Each synthetic RBD variation was independently produced on the surface of yeast cells and tested for ACE2 binding and antibody escape after all machine learning predictions were completed. The consensus model accurately predicted ACE2 binding for 91.67 % of the synthetic variations, with a non-binding prediction accuracy of 100 %, yielding a prediction accuracy of 93.48 % overall. The cumulative accuracy of antibody escape predictions across all four therapeutic antibodies was 93.94 % for the 33 correctly predicted ACE2-binding variants.

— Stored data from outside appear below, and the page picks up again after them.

(* ===== verification/ApiRoundtrip.v ===== *)
(** * What a POST answered is what a GET returns *)

From S2P Require Import Prelude Json Storage World AppError Queries Evolution Http Decode Handlers Api.
From S2P Require Import ApiAtomic Sample.
From S2P Require Tenant Project Provider Registry Agent Resource Hosts.

(** ** Inserted rows *)

Section Inserted.
Context {R : Type} `{!TableRow R} (tbl : Db -> Table R) `{!FieldSetter tbl, !TableField tbl}.

Lemma inserted_found mk w r w' :
  w_faults w = [] -> table_wf (tbl (w_db w)) ->
  (forall w id u, row_id (mk w id u) = id /\ row_uuid (mk w id u) = u) ->
  (forall w id u, row_deleted (mk w id u) = None) ->
  q_insert tbl mk w = (Ok r, w') ->
  w_faults w' = []
  /\ (exists t, w_db w' = set_field tbl (fun _ => t) (w_db w))
  /\ (exists w0 id u, r = mk w0 id u)
  /\ q_get tbl (fun q => row_uuid q =? row_uuid r) w' = (Ok r, w').
Proof.
  intros Hf Hwf Hmk Hlive E. pose proof E as (t & Hi & ->)%q_insert_Ok_inv.
  assert (Hwt : table_wf t) by (by eapply insert_wf; [|exact Hi|]; auto).
  apply insert_inv in Hi as (Hr & Hrows & _).
  split_and!; [cbn; by rewrite Hf|by exists t|by eexists _, _, _|].
  rewrite q_get_run by (cbn; by rewrite Hf). f_equal. cbn. rewrite table_get_set.
  apply select_one_unique; [done| |by rewrite Hr, Hlive|apply Z.eqb_refl|intros q; lia].
  rewrite Hrows. apply elem_of_app. right. by left.
Qed.
End Inserted.

(** A parent found by any key is found by its id, as long as its table is the
    same. *)
Lemma found_by_id {R} `{!TableRow R} (tbl : Db -> Table R) p w w' r :
  w_faults w = [] -> w_faults w' = [] -> tbl (w_db w') = tbl (w_db w) ->
  table_wf (tbl (w_db w)) -> q_get tbl p w = (Ok r, w) ->
  q_get tbl (fun q => row_id q =? row_id r) w' = (Ok r, w').
Proof.
  intros Hf Hf' Hd Hwf. rewrite (q_get_run w Hf), (q_get_run w' Hf'), Hd. intros [= Hr].
  apply select_one_Ok_inv in Hr as (Hin & Hl & _ & _).
  destruct (select_one_some (fun q => row_id q =? row_id r) (tbl (w_db w)) r)
    as [q Hq]; [done|done|lia|]. rewrite Hq.
  apply select_one_Ok_inv in Hq as (Hqin & _ & Hqid & _).
  rewrite (wf_id_inj _ q r Hwf Hqin Hin); [done|]. lia.
Qed.

Lemma tenant_by_id p w w' t :
  w_faults w = [] -> w_faults w' = [] -> tenants (w_db w') = tenants (w_db w) ->
  table_wf (tenants (w_db w)) -> q_get tenants p w = (Ok t, w) ->
  GetTenantByID (t_TenantID t) w' = (Ok t, w').
Proof. exact (found_by_id tenants p w w' t). Qed.
Lemma project_by_id p w w' t :
  w_faults w = [] -> w_faults w' = [] -> projects (w_db w') = projects (w_db w) ->
  table_wf (projects (w_db w)) -> q_get projects p w = (Ok t, w) ->
  GetProjectByID (p_ProjectID t) w' = (Ok t, w').
Proof. exact (found_by_id projects p w w' t). Qed.

(** A read of a successful operation leaves the world as it was, and the rest
    of the operation runs in it. *)
Lemma get_step {R} `{!TableRow R} (tbl : Db -> Table R) {E B} (h : dberr -> E) p (k : R -> M E B) w b w' :
  w_faults w = [] -> (map_err h (q_get tbl p) ≫= k) w = (Ok b, w') ->
  exists r, q_get tbl p w = (Ok r, w) /\ k r w = (Ok b, w').
Proof.
  intros Hf (r & w1 & Hr & Hk)%bind_run_Ok_inv. apply map_err_Ok_inv in Hr.
  pose proof Hr as Hr'. rewrite (q_get_run w Hf) in Hr'. injection Hr' as _ <-. eauto.
Qed.
Lemma lift_step {E A B} (x : result E A) (k : A -> M E B) w b w' :
  (lift x ≫= k) w = (Ok b, w') -> exists a, x = Ok a /\ k a w = (Ok b, w').
Proof. unfold mbind, M_bind, lift. destruct x; [eauto|done]. Qed.

(** ** The services

    [read_back] runs a successful create up to its insert and the read after it:
    the row is found, then its parent. *)

Record store_wf (d : Db) : Prop := {
  sw_tenants : table_wf (tenants d); sw_projects : table_wf (projects d);
  sw_providers : table_wf (providers d); sw_services : table_wf (services d);
  sw_agents : table_wf (agents d); sw_resources : table_wf (resources d) }.

Section Services.
Context {T : GoText} {K : Resource.WorkloadKit} {C : Agent.Crypto}.
Context (w : World) (Hf : w_faults w = []) (Hwf : store_wf (w_db w)).

(** The insert that ends a create, and the row's lookup in the world it leaves. *)
Lemma insert_step {R} `{!TableRow R} (tbl : Db -> Table R) `{!FieldSetter tbl, !TableField tbl}
    {B} mk (g : R -> B) b w' :
  table_wf (tbl (w_db w)) ->
  (forall w id u, row_id (mk w id u) = id /\ row_uuid (mk w id u) = u) ->
  (forall w id u, row_deleted (mk w id u) = None) ->
  (map_err DbError (q_insert tbl mk) ≫= fun r => mret (g r)) w = (Ok b, w') ->
  exists r, b = g r /\ w_faults w' = []
    /\ (exists t, w_db w' = set_field tbl (fun _ => t) (w_db w))
    /\ (exists w0 id u, r = mk w0 id u)
    /\ q_get tbl (fun q => row_uuid q =? row_uuid r) w' = (Ok r, w').
Proof.
  intros Ht Hmk Hl (r & w1 & Hr & Hk)%bind_run_Ok_inv. injection Hk as <- <-.
  apply map_err_Ok_inv in Hr. exists r. split; [done|]. by eapply inserted_found.
Qed.

Lemma tenant_readable i t w' :
  Tenant.Create i w = (Ok t, w') -> Tenant.Get (Tenant.tn_UUID t) w' = (Ok t, w').
Proof.
  unfold Tenant.Create. case_match; [done|]. intros (meta & _ & E)%lift_step.
  apply insert_step in E as (r & -> & _ & _ & _ & Hg); [|apply _|apply Hwf|done..].
  unfold Tenant.Get, or_not_found, map_err, mbind, M_bind.
  by change (GetTenantByUUID _ w') with (q_get tenants (fun q => row_uuid q =? row_uuid r) w'); rewrite Hg.
Qed.

(** The row is found, then its parent [t], in the world after the create. *)
Ltac read_back Hg Hp :=
  unfold or_not_found, or_return, map_err, mbind, M_bind;
  match type of Hg with ?get = _ =>
    match goal with |- context [?m ?w] => unify (m w) get; change (m w) with get end
  end; rewrite Hg; cbn; by rewrite Hp.

Lemma project_readable i p w' :
  Project.Create i w = (Ok p, w') -> Project.Get (Project.pj_UUID p) w' = (Ok p, w').
Proof.
  unfold Project.Create. case_match; [done|]. intros (t & Ht & E)%get_step; [|done].
  apply lift_step in E as (meta & _ & E).
  apply insert_step in E as (r & -> & Hf' & [tb Hd] & (w0 & id & u & Hr) & Hg); [|apply _|apply Hwf|done..].
  assert (Hp : GetTenantByID (p_TenantID r) w' = (Ok t, w')).
  { rewrite Hr. eapply tenant_by_id; [exact Hf|done|by rewrite Hd|apply Hwf|exact Ht]. }
  unfold Project.Get, Project.resolveTenantUUID. read_back Hg Hp.
Qed.

Lemma provider_readable i p w' :
  Provider.Create i w = (Ok p, w') -> Provider.Get (Provider.pv_UUID p) w' = (Ok p, w').
Proof.
  unfold Provider.Create. case_match; [done|]. intros (t & Ht & E)%get_step; [|done].
  apply lift_step in E as (config & _ & E). apply lift_step in E as (meta & _ & E).
  apply insert_step in E as (r & -> & Hf' & [tb Hd] & (w0 & id & u & Hr) & Hg); [|apply _|apply Hwf|done..].
  assert (Hp : GetTenantByID (v_TenantID r) w' = (Ok t, w')).
  { rewrite Hr. eapply tenant_by_id; [exact Hf|done|by rewrite Hd|apply Hwf|exact Ht]. }
  unfold Provider.Get, Provider.resolveTenantUUID. read_back Hg Hp.
Qed.

Lemma service_readable i s w' :
  Registry.Create i w = (Ok s, w') -> Registry.Get (Registry.rg_UUID s) w' = (Ok s, w').
Proof.
  unfold Registry.Create. case_match; [done|]. intros (t & Ht & E)%get_step; [|done].
  apply lift_step in E as (meta & _ & E).
  apply insert_step in E as (r & -> & Hf' & [tb Hd] & (w0 & id & u & Hr) & Hg); [|apply _|apply Hwf|done..].
  assert (Hp : GetTenantByID (s_TenantID r) w' = (Ok t, w')).
  { rewrite Hr. eapply tenant_by_id; [exact Hf|done|by rewrite Hd|apply Hwf|exact Ht]. }
  unfold Registry.Get, Registry.resolveTenantUUID. read_back Hg Hp.
Qed.

(** The join token is in the answer to the create and in no later one. *)
Lemma agent_readable random i a w' :
  Agent.Create random i w = (Ok a, w') ->
  Agent.Get (Agent.ag_UUID a) w' = (Ok (a <| Agent.ag_JoinToken := ""%string |>), w').
Proof.
  unfold Agent.Create. case_match; [done|]. intros (t & Ht & E)%get_step; [|done].
  cbv zeta in E. apply lift_step in E as (meta & _ & E). apply lift_step in E as ([tok hash] & _ & E).
  apply insert_step in E as (r & -> & Hf' & [tb Hd] & (w0 & id & u & Hr) & Hg); [|apply _|apply Hwf|done..].
  assert (Hp : GetTenantByID (a_TenantID r) w' = (Ok t, w')).
  { rewrite Hr. eapply tenant_by_id; [exact Hf|done|by rewrite Hd|apply Hwf|exact Ht]. }
  unfold Agent.Get, Agent.answer, Agent.resolveTenantUUID. read_back Hg Hp.
Qed.

(** A successful create of a resource is one insert, of a row that nobody owns. *)
Lemma resource_created i x w' :
  Resource.Create i w = (Ok x, w') ->
  exists q proj p row, q_get projects q w = (Ok proj, w)
    /\ crp_ProjectID p = p_ProjectID proj /\ crp_AgentID p = None
    /\ marshalMap (Resource.ci_Spec i) = Ok (crp_Spec p)
    /\ CreateResource p w = (Ok row, w') /\ x = Resource.toResource row (p_ProjectUuid proj).
Proof.
  unfold Resource.Create. case_match; [done|]. intros (t & Ht & E)%get_step; [|done].
  apply get_step in E as (tn & _ & E); [|done].
  apply bind_run_Ok_inv in E as (pid & w1 & Hpid & E).
  assert (w1 = w) as ->.
  { destruct (Resource.ci_ProviderUUID i); [|by injection Hpid].
    apply get_step in Hpid as (pv & _ & Hpid); [by injection Hpid|done]. }
  apply lift_step in E as (spec & Hspec & E). apply bind_run_Ok_inv in E as ([] & w1 & Hck & E).
  assert (w1 = w) as ->.
  { revert Hck. unfold Resource.check_spec. destruct (Resource.validateSpec _ _); [done|]. by intros [= ->]. }
  apply lift_step in E as (meta & _ & E). apply lift_step in E as (mrn & _ & E).
  apply bind_run_Ok_inv in E as (row & w1 & Hrow & [= <- <-]). apply map_err_Ok_inv in Hrow.
  eexists _, _, _, _. split; [exact Ht|]. split; [|split; [|split; [|split; [exact Hrow|done]]]]; [done..|].
  cbn. by destruct (marshalMap (Resource.ci_Spec i)); simplify_eq/=.
Qed.

Lemma resource_readable i x w' :
  Resource.Create i w = (Ok x, w') -> Resource.Get (Resource.UUID x) w' = (Ok x, w').
Proof.
  intros (q & proj & p & row & Hproj & Hpid & _ & _ & E & ->)%resource_created.
  apply inserted_found in E as (Hf' & [tb Hd] & (w0 & id & u & Hr) & Hg); [|apply _|done|apply Hwf|done..].
  assert (Hp : GetProjectByID (r_ProjectID row) w' = (Ok proj, w')).
  { rewrite Hr. cbn. rewrite Hpid. eapply project_by_id; [exact Hf|done|by rewrite Hd|apply Hwf|exact Hproj]. }
  unfold Resource.Get, Resource.resolveProjectUUID. read_back Hg Hp.
Qed.
End Services.

(** ** The routes *)

(** The handlers that create and fetch one kind of entity. *)
Inductive entity := ETenant | EProject | EProvider | EService | EAgent | EResource.

Section Routes.
Context {T : GoText} {F : GoFloat} {K : Resource.WorkloadKit} {C : Agent.Crypto}.

Definition create_handler (random : option (list nat)) (e : entity) : ApiRequest -> Handler :=
  match e with
  | ETenant => tenant_create | EProject => project_create | EProvider => provider_create
  | EService => service_create | EAgent => agent_create random | EResource => resource_create
  end.
Definition get_handler (e : entity) : ApiRequest -> Handler :=
  match e with
  | ETenant => tenant_get | EProject => project_get | EProvider => provider_get
  | EService => service_get | EAgent => agent_get | EResource => resource_get
  end.
End Routes.

Definition data_uuid (d : ApiData) : option Z :=
  match d with
  | DTenant t => Some (Tenant.tn_UUID t)
  | DProject p => Some (Project.pj_UUID p)
  | DProvider p => Some (Provider.pv_UUID p)
  | DService s => Some (Registry.rg_UUID s)
  | DAgent a => Some (Agent.ag_UUID a)
  | DResource r => Some (Resource.UUID r)
  | _ => None
  end.

(** An entity without the credential that is shown once. *)
Definition without_token (d : ApiData) : ApiData :=
  match d with
  | DAgent a => DAgent (a <| Agent.ag_JoinToken := ""%string |>)
  | d => d
  end.

(** A successful create called the service once. *)
Lemma create_inv {T : GoText} {S A} fields (zero : S) r msg (m : S -> M error A) ok w rep w' :
  with_body fields zero r (fun req => call msg (m req) ok) w = (rep, w') -> rp_success rep = true ->
  exists req a, m req w = (Ok a, w') /\ rep = ok a.
Proof.
  unfold with_body. destruct (Decode _ _ _) as [req|]; [|by intros [= <- _]]. unfold call.
  destruct (m req w) as [[a|e] w1] eqn:Em; intros [= <- <-]; [|done]. intros _. by exists req, a.
Qed.

(** The GET that finds what the create returned. *)
Lemma get_found {T : GoText} {A} r msg (m : Z -> M error A) ok id a w :
  uuid_Parse (aq_uuid r) = Some id -> m id w = (Ok a, w) ->
  with_uuid r (fun id => call msg (m id) ok) w = (ok a, w).
Proof. intros Hu Hm. unfold with_uuid, call. by rewrite Hu, Hm. Qed.

Ltac posted E Hs readable :=
  destruct (create_inv _ _ _ _ _ _ _ _ _ E Hs) as (req & a & Ha & ->);
  apply readable in Ha; [|done|done]; eexists; split; [reflexivity|];
  intros Hu; exact (get_found _ _ _ _ _ _ _ Hu Ha).

(** C33: what a POST answered is what a GET returns.  Where the database
    answers, a create that reports success is a 201 that carries the new entity,
    and a GET with that entity's UUID is then a 200 that carries the same entity
    and changes nothing; the one difference is an agent's join token, which the
    answer to the create shows and no GET does. *)
Theorem api_create_then_get {T : GoText} {F : GoFloat} {K : Resource.WorkloadKit} {C : Agent.Crypto}
    random e r r' w :
  w_faults w = [] -> store_wf (w_db w) ->
  let '(rep, w') := create_handler random e r w in
  rp_success rep = true ->
  exists d, rep = Created d (rp_message rep)
    /\ (uuid_Parse (aq_uuid r') = data_uuid d ->
        get_handler e r' w' = (Success (without_token d) "", w')).
Proof.
  intros Hf Hwf. destruct (create_handler random e r w) as [rep w'] eqn:E. intros Hs.
  destruct e.
  - posted E Hs tenant_readable.
  - posted E Hs project_readable.
  - posted E Hs provider_readable.
  - posted E Hs service_readable.
  - posted E Hs agent_readable.
  - posted E Hs resource_readable.
Qed.

Section Samples.
#[local] Existing Instance decimal_text.
#[local] Existing Instance literal_float.
#[local] Existing Instance open_kit.
#[local] Existing Instance Hosts.sample_crypto.

Definition new_agent : ApiRequest :=
  {| aq_uuid := ""; aq_query := [];
     aq_body := Some (JObj [("tenant_uuid", JStr "101"); ("name", JStr "edge"); ("NAME", JNull);
                            ("capabilities", JArr [JStr "docker"; JNull])])%string |}.
Definition fetch (uuid : string) : ApiRequest :=
  {| aq_uuid := uuid; aq_query := []; aq_body := None |}.
Definition random_bytes : option (list nat) := Some (List.repeat 7%nat 32).

Lemma sample_store_wf : store_wf (w_db sample_world).
Proof. split; apply table_wfb_sound; vm_compute; reflexivity. Qed.

Lemma api_create_then_get_witness :
  exists a w', agent_create random_bytes new_agent sample_world = (Created (DAgent a) "Agent created", w')
    /\ Agent.ag_Capabilities a = ["docker"; ""]%string /\ Agent.ag_JoinToken a <> ""%string
    /\ agent_get (fetch "501") w'
       = (Success (DAgent (a <| Agent.ag_JoinToken := ""%string |>)) "", w').
Proof.
  pose proof (api_create_then_get random_bytes EAgent new_agent (fetch "501") sample_world eq_refl
    sample_store_wf) as H. cbn [create_handler get_handler] in H.
  destruct (agent_create random_bytes new_agent sample_world) as [rep w'] eqn:E.
  vm_compute in E. injection E as <- <-. destruct (H eq_refl) as (d & Hd & Hg).
  injection Hd as <-. eexists _, _. split; [reflexivity|]. split; [reflexivity|].
  split; [discriminate|]. apply Hg. reflexivity.
Defined.
End Samples.
Lemma match_sound b : plain b = true -> forall prev s n, match_at (b ++ [Edge]) prev s = Some n ->
  exists l rest, s = l ++ rest /\ length l = n /\ ends b prev l rest.
Proof.
  induction b as [|[|p|p min] b IH]; intros Hb prev s n; [| |cbn [app match_at]..]; [|done| |].
  - cbn. destruct (edge prev s) eqn:E; [|done]. intros [= <-]. exists [], s. split_and!; [done..|].
    split; [constructor|done].
  - destruct s as [|c s]; [done|]. destruct (p c) eqn:Hc; [|done].
    destruct (match_at (b ++ [Edge]) (Some c) s) as [m|] eqn:E; [|done]. intros [= <-].
    destruct (IH Hb _ _ _ E) as (l & rest & -> & Hn & Hl & He). exists (c :: l), rest.
    split_and!; [done|cbn; lia|]. split; [by constructor|done].
  - apply many_sound. intros. by apply IH.
Qed.

Lemma many_complete p b (k : option Z -> list Z -> option nat) :
  (forall prev l rest, ends b prev l rest -> is_Some (k prev (l ++ rest))) ->
  forall l1 min prev l2 rest, Forall (fun c => p c = true) l1 -> (min <= length l1)%nat ->
    ends b (last_of prev l1) l2 rest -> is_Some (many k p min prev (l1 ++ l2 ++ rest)).
Proof.
  intros Hk. induction l1 as [|c l1 IH]; intros min prev l2 rest Hp Hm He; cbn [app length] in *.
  - assert (min = 0)%nat as -> by lia. pose proof (Hk _ _ _ He) as H.
    destruct (l2 ++ rest) as [|c s]; [done|]. cbn [many]. destruct (p c); [|done].
    by destruct (many k p (pred 0) (Some c) s).
  - inversion Hp as [|? ? Hc Hp']; subst. cbn [many]. rewrite Hc.
    destruct (IH (pred min) (Some c) l2 rest Hp' ltac:(lia) He) as [n ->]. done.
Qed.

In addition, consensus models predicted ACE2 binding and escape from all four therapeutic antibodies in three variations that were just ED3 (nucleotide and amino acid) from the Wu-Hu-1 RBD. Mutations were found in one of these variations at locations 493, 498, and 501, which are all mutated in the omicron variant. Following yeast display studies, the machine learning predictions of antibody escape from all four therapeutic antibodies, including the often mutation resistant REGN10987, were confirmed. AlphaFold2 was used to perform structural modeling on eight synthetic RBD variants. According to structural predictions, several non-binding ACE2 variants did not differ significantly from the original Wu-Hu-1 RBD. The ACE2-binding variations, on the other hand, displayed a wide range of potential structural conformations.
According to evidence, other endemic coronavirus receptor-binding domains may be undergoing adaptive evolution to avoid human antibody reactions. As a result, combining DML with phylogenetic models of viral evolution to predict SARS-CoV-2 escape from polyclonal antibodies present in the serum of vaccinated or convalescent individuals may enable the identification of future variants with the highest likelihood of emergence and thus support vaccine development for coronavirus disease 2019 (COVID-19).
bioRxiv publishes preliminary scientific reports that are not peer-reviewed and, therefore, should not be regarded as conclusive, guide clinical practice/health-related behavior, or treated as established information.